Mar 30, 2016USDA announces $5.2M for nanotechnology research
Agriculture Secretary Tom Vilsack announced an investment of more than $5.2 million to support nanotechnology research at 11 universities. The universities will research ways nanotechnology can be used to improve food safety, enhance renewable fuels, increase crop yields, manage agricultural pests, and more. The awards were made through the Agriculture and Food Research Initiative (AFRI), a competitive, peer-reviewed grants program for fundamental and applied agricultural sciences.

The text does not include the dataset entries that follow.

(** One probe sends one request, moves the clock to the moment the
    request settles and leaves the transformer as it is; a rejected
    request and a status outside [200, 400) both give [false]. *)
Lemma probe_run (url : string) (w : World) :
  probe url w
  = (Normal match outcome (requestUrl w url) with
            | Normal status => (200 <=? status) && (status <? 400)
            | Throw _ => false
            end,
     {| this := this w;
        now := settledAt (requestUrl w url);
        sent := url :: sent w;
        aborted := if now w + timeoutMs (this w)
                      <=? settledAt (requestUrl w url)
                   then url :: aborted w else aborted w |}).
Proof.
  unfold checkProxyHealthWithTimeout.
  destruct (outcome (requestUrl w url)); reflexivity.
Qed.

Lemma probe_rejected (url : string) (w : World) (e : JsError) :
  outcome (requestUrl w url) = Throw e ->
  fst (probe url w) = Normal false.
Proof. intros H. rewrite probe_run, H. reflexivity. Qed.

Lemma probe_status (url : string) (w : World) (status : Z) :
  outcome (requestUrl w url) = Normal status ->
  fst (probe url w) = Normal true <-> 200 <= status < 400.
Proof.
  intros H. rewrite probe_run, H. simpl. split.
  - intros [= E]. apply andb_prop in E as [A B]. lia.
  - intros [A B]. f_equal. apply andb_true_intro. split; lia.
Qed.

(** A call that finds a fresh entry answers from the cache and changes
    nothing. *)
Lemma checkProxyHealth_hit (key : string) (rule : TransformationRule)
    (w : World) (entry : ProxyHealthEntry) :
  healthCache (this w) !! key = Some entry ->
  now w - lastChecked entry < cacheTtlMs (this w) ->
  check key rule w = (Normal (healthy entry), w).
Proof.
  intros L F. unfold checkProxyHealth, bindA at 1.
  rewrite isCacheValid_run, L.
  destruct (Z.ltb_spec (now w - lastChecked entry) (cacheTtlMs (this w)));
    [|lia].
  unfold bindA, readCache, retA. rewrite L. reflexivity.
Qed.

(** A call that finds no fresh entry runs one probing round: a probe
    of the expanded test URL, a second probe of the bare origin when
    the first one failed, and a cache write stamped with the clock. *)
Lemma checkProxyHealth_miss (key : string) (rule : TransformationRule)
    (w : World) :
  match healthCache (this w) !! key with
  | None => True
  | Some entry => cacheTtlMs (this w) <= now w - lastChecked entry
  end ->
  let test := completed EmptyString
                (applyTransformation newURL TEST_URL rule) in
  let first := completed false (fst (probe test w)) in
  let w1 := snd (probe test w) in
  let verdict := if first then true
                 else completed false (fst (probe key w1)) in
  let w2 := if first then w1 else snd (probe key w1) in
  check key rule w = (Normal verdict, recorded key verdict w2).
Proof.
  intros M. cbv zeta. unfold checkProxyHealth, bindA at 1.
  rewrite isCacheValid_run.
  assert (match healthCache (this w) !! key with
          | None => false
          | Some entry => now w - lastChecked entry <? cacheTtlMs (this w)
          end = false) as ->.
  { destruct (healthCache (this w) !! key); [|reflexivity].
    apply Z.ltb_ge. exact M. }
  unfold bindA at 1, liftC. rewrite applyTransformation_returns.
  cbn [completed]. unfold bindA at 1.
  rewrite !probe_run. cbn [fst snd completed].
  destruct (match outcome _ with Normal _ => _ | Throw _ => _ end).
  - reflexivity.
  - cbn [negb]. unfold bindA at 1. rewrite !probe_run.
    cbn [fst snd completed]. reflexivity.
Qed.
(** * Verification of python-yr: location lookup and forecast caching

    Shallow embedding of [yr/location_to_coordinates.py] (archive cache,
    table scan, coordinate parsing, shelve memoisation) and of the cache
    and fetch logic of [yr/utils.py] ([Cache], [Connect.read]).

    Python strings are [String.string] (8-bit characters); times are
    integers counting microseconds since the epoch; Python floats obtained
    from decimal text are modelled by the exact rational they denote. *)

From Stdlib Require Import String Ascii ZArith QArith.
From stdpp Require Import base gmap strings list.

Open Scope Z_scope.

(** Let [simpl] compute string concatenation (stdpp blocks it). *)
#[local] Arguments String.append : simpl nomatch.

(* ================================================================= *)
(** ** Python exceptions *)

(** The messages of [APIError] raised by [location_to_coordinates.py];
    every raise site of the module has its own message. *)
Inductive api_reason :=
| BadStatus          (* "Invalid responce from %s, expected status 200" *)
| NoCountryFile      (* "Unable to find %s in %s" (no <country>.csv) *)
| NotFound           (* "Unable to find %s in %s.%s" (no matching row) *)
| MultipleMatches    (* "Multiple matches for %s in %s.%s" *)
| BadCoordinate.     (* "Expected lat/lon/altitude string matching %s" *)

Inductive exn :=
| APIError (r : api_reason)
| YrException        (* utils.YrException; its __init__ never returns *)
| HTTPError (code : Z)
| URLError
| OSError
| FileNotFoundError
| IndexError
| KeyError
| TypeError
| AttributeError
| ValueError
| BadZipFile
| UnicodeDecodeError
| PermissionError
| IsADirectoryError
| RuntimeError.      (* bare [raise] with no active exception *)

Inductive result (A : Type) :=
| Ok (a : A)
| Err (e : exn).
Arguments Ok {A} a.
Arguments Err {A} e.

(* ================================================================= *)
(** ** The environment: file system, network, clock, shelf *)

(** Contents of a file, or body of an HTTP response: a zip archive (its
    member names with the rows [csv.reader] yields for them) or text. *)
Inductive blob :=
| Archive (members : list (string * list (list string)))
| Text (s : string).

Record file := mkFile { f_mtime : Z; f_data : blob }.

(** How [open(path, 'w')] followed by [f.write(...)] behaves on a path. *)
Inductive fault := NoFault | OpenFails | WriteFails.

Inductive http_reply :=
| Reply (status : Z) (body : blob)
| Unreachable.

Record coord := mkCoord { lat : Q; lon : Q; altitude : Q }.

(** Observable effects: HTTP requests and archive scans. *)
Inductive event :=
| EvHttpGet (url : string)
| EvZipOpen (path : string).

Record world := mkWorld {
  w_fs : gmap string file;
  w_fault : string -> fault;
  (* what [open(path, 'r')] raises on an existing entry: [PermissionError]
     without read permission, [IsADirectoryError] for a directory *)
  w_read_fault : string -> option exn;
  (* what [os.remove(path)] raises on an existing entry: [PermissionError]
     for another user's file in the sticky [/tmp], or in a directory
     without write permission *)
  w_remove_fault : string -> option exn;
  w_net : string -> http_reply;
  w_clock : Z;                (* time.time(), microseconds, UTC *)
  w_utcoffset : Z -> Z;       (* local UTC offset (s) at a UTC instant (s) *)
  w_shelf : gmap string coord;  (* yr_location_to_coordinates.shelve *)
  w_trace : list event
}.

Definition set_fs (w : world) (fs : gmap string file) : world :=
  mkWorld fs (w_fault w) (w_read_fault w) (w_remove_fault w) (w_net w) (w_clock w) (w_utcoffset w) (w_shelf w) (w_trace w).
Definition set_shelf (w : world) (sh : gmap string coord) : world :=
  mkWorld (w_fs w) (w_fault w) (w_read_fault w) (w_remove_fault w) (w_net w) (w_clock w) (w_utcoffset w) sh (w_trace w).
Definition emit (w : world) (ev : event) : world :=
  mkWorld (w_fs w) (w_fault w) (w_read_fault w) (w_remove_fault w) (w_net w) (w_clock w) (w_utcoffset w) (w_shelf w)
    (w_trace w ++ [ev]).

(* ================================================================= *)
(** ** A state and exception monad for Python statements *)

Definition PY (A : Type) : Type := world -> result A * world.

Definition py_ret {A} (a : A) : PY A := fun w => (Ok a, w).
Definition py_raise {A} (e : exn) : PY A := fun w => (Err e, w).
Definition py_bind {A B} (m : PY A) (k : A -> PY B) : PY B := fun w =>
  match m w with
  | (Ok a, w') => k a w'
  | (Err e, w') => (Err e, w')
  end.
(** [try: m / except Exception as e: h e]. *)
Definition py_try {A} (m : PY A) (h : exn -> PY A) : PY A := fun w =>
  match m w with
  | (Ok a, w') => (Ok a, w')
  | (Err e, w') => h e w'
  end.

Notation "x <- m ;; k" := (py_bind m (fun x => k))
  (at level 92, m at next level, right associativity).
Notation "m ;;; k" := (py_bind m (fun _ => k))
  (at level 92, right associativity).

(* ================================================================= *)
(** ** Library calls *)

Definition os_path_exists (path : string) : PY bool := fun w =>
  (Ok (bool_decide (is_Some (w_fs w !! path))), w).

Definition os_path_getmtime (path : string) : PY Z := fun w =>
  match w_fs w !! path with
  | Some f => (Ok (f_mtime f), w)
  | None => (Err FileNotFoundError, w)
  end.

Definition time_time : PY Z := fun w => (Ok (w_clock w), w).

Definition os_remove (path : string) : PY unit := fun w =>
  match w_fs w !! path with
  | Some _ =>
      match w_remove_fault w path with
      | Some e => (Err e, w)
      | None => (Ok tt, set_fs w (delete path (w_fs w)))
      end
  | None => (Err FileNotFoundError, w)
  end.

(** [with open(path, mode) as f: f.write(data)]: opening for writing
    creates or truncates the file, so a failing write leaves an empty one. *)
Definition open_write (path : string) (data : blob) : PY unit := fun w =>
  match w_fault w path with
  | NoFault => (Ok tt, set_fs w (<[path := mkFile (w_clock w) data]> (w_fs w)))
  | OpenFails => (Err OSError, w)
  | WriteFails =>
      (Err OSError, set_fs w (<[path := mkFile (w_clock w) (Text "")]> (w_fs w)))
  end.

Definition read_file (path : string) : PY blob := fun w =>
  match w_fs w !! path with
  | Some f =>
      match w_read_fault w path with
      | Some e => (Err e, w)
      | None => (Ok (f_data f), w)
      end
  | None => (Err FileNotFoundError, w)
  end.

(** [f.read()] on a file opened in text mode with [newline=None] (the
    default): universal newlines, so ['\r\n'] and a lone ['\r'] are read
    as ['\n']. *)
Fixpoint universal_newlines (s : string) : string :=
  match s with
  | EmptyString => EmptyString
  | String c s' =>
      if Ascii.eqb c "013"%char then
        String "010"%char
          (match s' with
           | String d s'' => if Ascii.eqb d "010"%char then universal_newlines s''
                             else universal_newlines s'
           | EmptyString => EmptyString
           end)
      else String c (universal_newlines s')
  end.

(** [urllib.request.urlopen(Request(url, headers=agent))]: the default
    opener raises [HTTPError] for a status outside 200..299. *)
Definition urlopen (url : string) : PY (Z * blob) := fun w =>
  let w' := emit w (EvHttpGet url) in
  match w_net w url with
  | Unreachable => (Err URLError, w')
  | Reply st body =>
      if bool_decide (200 <= st < 300) then (Ok (st, body), w')
      else (Err (HTTPError st), w')
  end.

Universities receiving funding include:
- Auburn University in Auburn, Alabama
- Connecticut Agricultural Experiment Station in New Haven, Connecticut
- University of Central Florida in Orlando, Florida
- University of Georgia in Athens, Georgia
- Iowa State University in Ames, Iowa
- University of Massachusetts in Amherst, Massachusetts
- Mississippi State University in Starkville, Mississippi
- Lincoln University in Jefferson City, Missouri
- Clemson University in Clemson, South Carolina
- Virginia Polytechnic Institute and State University in Blacksburg, Virginia
- University of Wisconsin in Madison, Wisconsin
With this funding, Auburn University proposes to improve pathogen monitoring throughout the food supply chain by creating a user-friendly system that can detect multiple foodborne pathogens simultaneously, accurately, cost effectively, and rapidly. Mississippi State University will research ways nanochitosan can be used as a combined fire-retardant and antifungal wood treatment that is also environmentally safe. Experts in nanotechnology, molecular biology, vaccines and poultry diseases at the University of Wisconsin will work to develop nanoparticle-based poultry vaccines to prevent emerging poultry infections. USDA has a full list of projects and longer descriptions available online.

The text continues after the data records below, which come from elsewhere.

Lemma accumulate_inv rows acc price score acc' row :
  loop_invariant.sums_inv rows acc ->
  receipts.accumulate acc price score = Ok acc' ->
  0 <= score <= 10 ->
  receipts.item_price row = decimal.of_float <$> price ->
  receipts.item_score row = Some score ->
  loop_invariant.sums_inv (rows ++ [row]) acc'
  /\ (spec_upload.priced row = None -> loop_invariant.finite_price row ->
      receipts.positive_price price = None).
Proof.
  intros Hinv Hacc Hs Hprice Hscore. unfold receipts.accumulate in Hacc.
  destruct (receipts.positive_price price) as [x|] eqn:Ep.
  - apply positive_price_some in Ep as [-> Hx].
    apply of_float_positive in Hx as [(d & Hd & Hpos)|Hd];
      simpl in Hprice; rewrite Hd in Hprice, Hacc.
    + assert (Hp : spec_upload.priced row = Some (d, score)).
      { unfold spec_upload.priced. rewrite Hprice, Hscore.
        apply Qnum_pos in Hpos. rewrite Hpos. reflexivity. }
      split; [|rewrite Hp; discriminate].
      assert (Hm : decimal.mul (decimal.Finite d) (decimal.of_int score)
                   = Ok (decimal.Finite (decimal.context (d * inject_Z score)))).
      { unfold decimal.mul, decimal.of_int. rewrite <- rounded_plus.
        do 2 f_equal. unfold decimal.negative. simpl.
        apply Qnum_pos in Hpos. apply Z.ltb_lt in Hpos.
        replace (Qnum d <? 0) with false by lia.
        replace (score <? 0) with false by lia. reflexivity. }
      rewrite Hm in Hacc.
      destruct Hinv as [[-> Hfin]| ->];
        cbn [receipts.total_price receipts.weighted_score_sum decimal.add
             decimal.mul decimal.of_int mbind result_bind] in Hacc;
        injection Hacc as <-.
      * left. split.
        -- rewrite context_sums_snoc, Hp. reflexivity.
        -- apply Forall_app. split; [exact Hfin|]. constructor; [|constructor].
           unfold loop_invariant.finite_price. rewrite Hprice. discriminate.
      * right. reflexivity.
    + split; [|intros _ F; exfalso; apply F; exact Hprice].
      assert (Hw : decimal.mul (decimal.Infinity false) (decimal.of_int score)
                   = Raise InvalidOperation
                   \/ decimal.mul (decimal.Infinity false) (decimal.of_int score)
                      = Ok (decimal.Infinity false)).
      { unfold decimal.mul, decimal.of_int.
        destruct (Qeq_bool (inject_Z score) 0); [left; reflexivity|right].
        unfold decimal.negative. simpl.
        replace (score <? 0) with false by lia. reflexivity. }
      right.
      destruct Hinv as [[-> _]| ->];
        cbn [receipts.total_price receipts.weighted_score_sum decimal.add
             Bool.eqb mbind result_bind] in Hacc;
        destruct Hw as [Hw|Hw]; rewrite Hw in Hacc;
        cbn [decimal.add Bool.eqb mbind result_bind] in Hacc;
        try discriminate; injection Hacc as <-; reflexivity.
  - injection Hacc as <-.
    apply positive_price_none in Ep. rewrite <- Hprice in Ep.
    assert (Hp : spec_upload.priced row = None).
    { unfold spec_upload.priced.
      destruct (receipts.item_price row) as [[p| | |]|]; try reflexivity.
      destruct (receipts.item_score row); [|reflexivity].
      destruct (0 <? Qnum p) eqn:E; [|reflexivity].
      apply Qnum_pos in E. lra. }
    split; [|reflexivity].
    destruct Hinv as [[-> Hfin]| ->]; [left|right; reflexivity].
    rewrite context_sums_snoc, Hp. split; [reflexivity|].
    apply Forall_app. split; [exact Hfin|]. constructor; [|constructor].
    unfold loop_invariant.finite_price.
    destruct (receipts.item_price row) as [[p|[]| |]|]; try discriminate.
Qed.
(** The ordering of the leaderboard: more streak first, then more pulls,
    then fewer deaths. *)
Definition compareParticipants (a b : Participant) : Z :=
  if negb (maxStreak b =? maxStreak a) then maxStreak b - maxStreak a
  else if negb (totalPulls b =? totalPulls a) then totalPulls b - totalPulls a
  else totalDeaths a - totalDeaths b.

(** The payout of the participant at position [idx] (0-based) among [n]
    ranked participants. *)
Definition share (totalAmount : Q) (n idx : nat) : Q :=
  match idx with
  | 0%nat => Qred (totalAmount * (40 # 100))
  | 1%nat => Qred (totalAmount * (25 # 100))
  | 2%nat => Qred (totalAmount * (15 # 100))
  | _ => Qred (totalAmount * (10 # 100) / inject_Z (Z.of_nat (n - 3)))
  end.

Definition calculatePrizeDistributionForLeaderboard (now : Z) (newId : string)
    (totalAmount : Q) (entries : list Participant) : list t :=
  let ranked := Js.sort compareParticipants entries in
  imap (fun idx p =>
          mk (address p) (share totalAmount (length ranked) idx) pending newId now None)
       ranked.

(** [saveDistributionLog(log)]: the log is append-only. *)
Definition saveDistributionLog (log : DistributionLog) (logs : list DistributionLog)
    : list DistributionLog :=
  logs ++ [log].

Definition payouts (ds : list t) : list Q := map amount ds.

Definition total (ds : list t) : Q := fold_right Qplus 0%Q (payouts ds).

End PrizeDistribution.

(** ** The blockchain client and the configuration of the route *)

Module Chain.

Inductive ReceiptStatus : Type := success | reverted.

(** [Transfer(address indexed from, address indexed to, uint256 value)] *)
Record TransferEvent : Type := mkTransfer {
  ev_from : string;
  ev_to : string;
  ev_value : N
}.

(** A log entry with the outcome of [decodeEventLog] on it: [None] when
    decoding throws. *)
Record Log : Type := mkLogEntry {
  log_address : string;
  decoded : option TransferEvent
}.

Record Receipt : Type := mkReceipt {
  status : ReceiptStatus;
  receipt_to : option string;
  logs : list Log
}.

Record Transaction : Type := mkTransaction {
  from : string;
  to : option string;
  value : N
}.

(** [publicClient]: both calls throw when the hash is unknown. *)
Record Client : Type := mkClient {
  getTransactionReceipt : string -> Js.Completion Receipt;
  getTransaction : string -> Js.Completion Transaction
}.

Record Config : Type := mkConfig {
  mainnet : bool;
  DEPOSIT_WALLET : option string
}.

Definition USDC_ADDRESS (cfg : Config) : string :=
  if mainnet cfg
  then "0x833589fCD6eDb6E08f4c7C32D4f71b54bdA02913"
  else "0x036CbD53842c5426634e7929541eC2318f3dCF7e".

Definition ETH_DEPOSIT_WALLET : string := "0x0B9188dCE5f4C8a9eAd3BF4d2fAF1A7AFd7027AA".

Definition ETH_PRICE_USD : Double.t := 3000.

(** The loop over [receipt.logs]: the first log of the USDC contract that
    decodes gives [(from, to, value)]; the others are skipped. *)
Fixpoint findTransfer (usdc : string) (ls : list Log) : option TransferEvent :=
  match ls with
  | [] => None
  | l :: r =>
      if Js.sameAddress (log_address l) usdc then
        match decoded l with
        | Some ev => Some ev
        | None => findTransfer usdc r
        end
      else findTransfer usdc r
  end.

End Chain.

(** ** The game route ([POST /api/game]) *)

Module Route.
Import Js.

(** The [stats] object of an [updateStats] request. *)
Record StatsInput : Type := mkStatsInput {
  in_triggerPulls : option Z;
  in_deaths : option Z;
  in_maxStreak : option Z;
  in_isPaid : option bool
}.

(** The JSON body of a request. *)
Record Body : Type := mkBody {
  action : string;
  address : option string;
  username : option string;
  stats : option StatsInput;
  transactionHash : option string;
  expectedAmount : option Q;
  currency : option string;
  amount : option Q;
  distributionId : option string
}.

(** What the server holds: the persisted document, the distribution log
    and the warnings and errors written to the console. *)
Record Server : Type := mkServer {
  data : StorageData.t;
  logs : list PrizeDistribution.DistributionLog;
  console : list string
}.

Definition withData (s : Server) (d : StorageData.t) : Server :=
  mkServer d (logs s) (console s).
Definition consoleLine (s : Server) (line : string) : Server :=
  mkServer (data s) (logs s) (console s ++ [line]).

Inductive Payload : Type :=
| StatsPayload (stats : PlayerStats.t)
| PoolPayload (prizePool : PrizePool.t)
| DistributionPayload (distribution : PrizeDistribution.DistributionLog)
    (prizePool : PrizePool.t)
| LogsPayload (logs : list PrizeDistribution.DistributionLog)
| DepositPayload (balance : PlayerBalance.t) (verifiedAmount : Double.t)
    (currency : string) (usdValue : Double.t) (transactionHash : string)
| BalancePayload (balance : PlayerBalance.t).

(** [NextResponse.json({ success: true, ... })] or
    [NextResponse.json({ error }, { status })]. *)
Inductive Response : Type :=
| Success (payload : Payload)
| Failure (status : Z) (error : string).

Definition truthy (b : option bool) : bool :=
  match b with
  | Some true => true
  | _ => false
  end.

(** [stats.isPaid ? 'paid' : 'free'] *)
Definition modeOf (isPaid : option bool) : Mode :=
  if truthy isPaid then PaidMode else FreeMode.

(** The defaults used when [getPlayerStats] finds nothing. *)
Definition newStats (now : Z) (address : string) : PlayerStats.t :=
  PlayerStats.mk address None (Some 0) (Some 0) (Some 0) (Some 0) (Some now)
    (Some false) None.
Definition newStatsFirstRevision (now : Z) (address : string) : PlayerStats.t :=
  PlayerStats.mk address None (Some 0) (Some 0) (Some 0) None (Some now)
    (Some false) None.
Definition newStatsJoin (now : Z) (address : string) : PlayerStats.t :=
  PlayerStats.mk address None (Some 0) (Some 0) None None (Some now)
    (Some false) None.

(** [getPlayerStats(address) || defaults] *)
Definition existingOr (defaults : PlayerStats.t) (address : string) (d : StorageData.t)
    : PlayerStats.t :=
  match Storage.getPlayerStats address d with
  | Some st => st
  | None => defaults
  end.

(** The entry handed to [updateLeaderboardEntry] by the stat handlers. *)
Definition entryOf (updated : PlayerStats.t) : LeaderboardEntry.t :=
  LeaderboardEntry.mk
    (PlayerStats.address updated)
    (PlayerStats.username updated)
    (orZero (PlayerStats.triggerPulls updated))
    (orZero (PlayerStats.deaths updated))
    (orZero (PlayerStats.maxStreak updated))
    None
    (PlayerStats.isPaid updated)
    (PlayerStats.lastPlayed updated).

(** The same in [updateStats], which writes [isPaid || false]. *)
Definition entryOfFirstRevision (updated : PlayerStats.t) : LeaderboardEntry.t :=
  LeaderboardEntry.mk
    (PlayerStats.address updated)
    (PlayerStats.username updated)
    (orZero (PlayerStats.triggerPulls updated))
    (orZero (PlayerStats.deaths updated))
    (orZero (PlayerStats.maxStreak updated))
    None
    (Some (truthy (PlayerStats.isPaid updated)))
    (PlayerStats.lastPlayed updated).

(** [updatePlayerStats] followed by [updateLeaderboardEntry]. *)
Definition saveStats (now : Z) (address : string) (updated : PlayerStats.t)
    (s : Server) : Server :=
  let d1 := Storage.updatePlayerStats now address updated (data s) in
  withData s
    (Storage.updateLeaderboardEntryEdge
       (modeOf (PlayerStats.isPaid updated)) (entryOf updated) d1).

Definition saveStatsFirstRevision (now : Z) (address : string) (updated : PlayerStats.t)
    (s : Server) : Server :=
  let d1 := Storage.updatePlayerStats now address updated (data s) in
  withData s
    (Storage.updateLeaderboardEntry
       (modeOf (PlayerStats.isPaid updated)) (entryOfFirstRevision updated) d1).

(** [existingStats.isPaid = true] *)
Definition markPaid (st : PlayerStats.t) : PlayerStats.t :=
  PlayerStats.mk (PlayerStats.address st) (PlayerStats.username st)
    (PlayerStats.triggerPulls st) (PlayerStats.deaths st) (PlayerStats.maxStreak st)
    (PlayerStats.currentStreak st) (PlayerStats.lastPlayed st) (Some true)
    (PlayerStats.lastUpdated st).

(** *** First revision of the route *)

(** [action === 'updateStats'] *)
Definition updateStats (now : Z) (body : Body) (s : Server) : Response * Server :=
  match given (address body), stats body with
  | Some addr, Some st =>
      let existingStats := existingOr (newStatsFirstRevision now addr) addr (data s) in
      let updatedStats :=
        PlayerStats.mk
          (PlayerStats.address existingStats)
          (orElseS (username body) (PlayerStats.username existingStats))
          (orElseZ (in_triggerPulls st) (PlayerStats.triggerPulls existingStats))
          (orElseZ (in_deaths st) (PlayerStats.deaths existingStats))
          (match in_maxStreak st with
           | Some m => Some (Z.max (orZero (PlayerStats.maxStreak existingStats)) m)
           | None => Some (orZero (PlayerStats.maxStreak existingStats))
           end)
          (PlayerStats.currentStreak existingStats)
          (Some now)
          (match in_isPaid st with
           | Some b => Some b
           | None => PlayerStats.isPaid existingStats
           end)
          (PlayerStats.lastUpdated existingStats) in
      (Success (StatsPayload updatedStats),
       saveStatsFirstRevision now addr updatedStats s)
  | _, _ => (Failure 400 "Missing data", s)
  end.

Past projects include a University of Georgia project developing a bio-nanocomposites-based, disease-specific, electrochemical sensors for detecting fungal pathogen induced volatiles in selected crops; and a University of Massachusetts project creating a platform for pathogen detection in foods that is superior to the current detection method in terms of analytical time, sensitivity, and accuracy using a novel, label-free, surface-enhanced Raman scattering (SERS) mapping technique.
Since AFRI’s creation, the National Institute of Food and Agriculture (NIFA) has awarded more than $89 million to solve challenges related to plant health and production; $22 million of this has been dedicated to nanotechnology research. The President’s 2017 budget request proposes to fully fund AFRI for $700 million; this amount is the full funding level authorized by Congress when it established AFRI in the 2008 Farm Bill.
Since 2009, USDA has invested $4.32 billion in research and development grants. Studies have shown that every dollar invested in agricultural research now returns over $20 to our economy, the USDA said.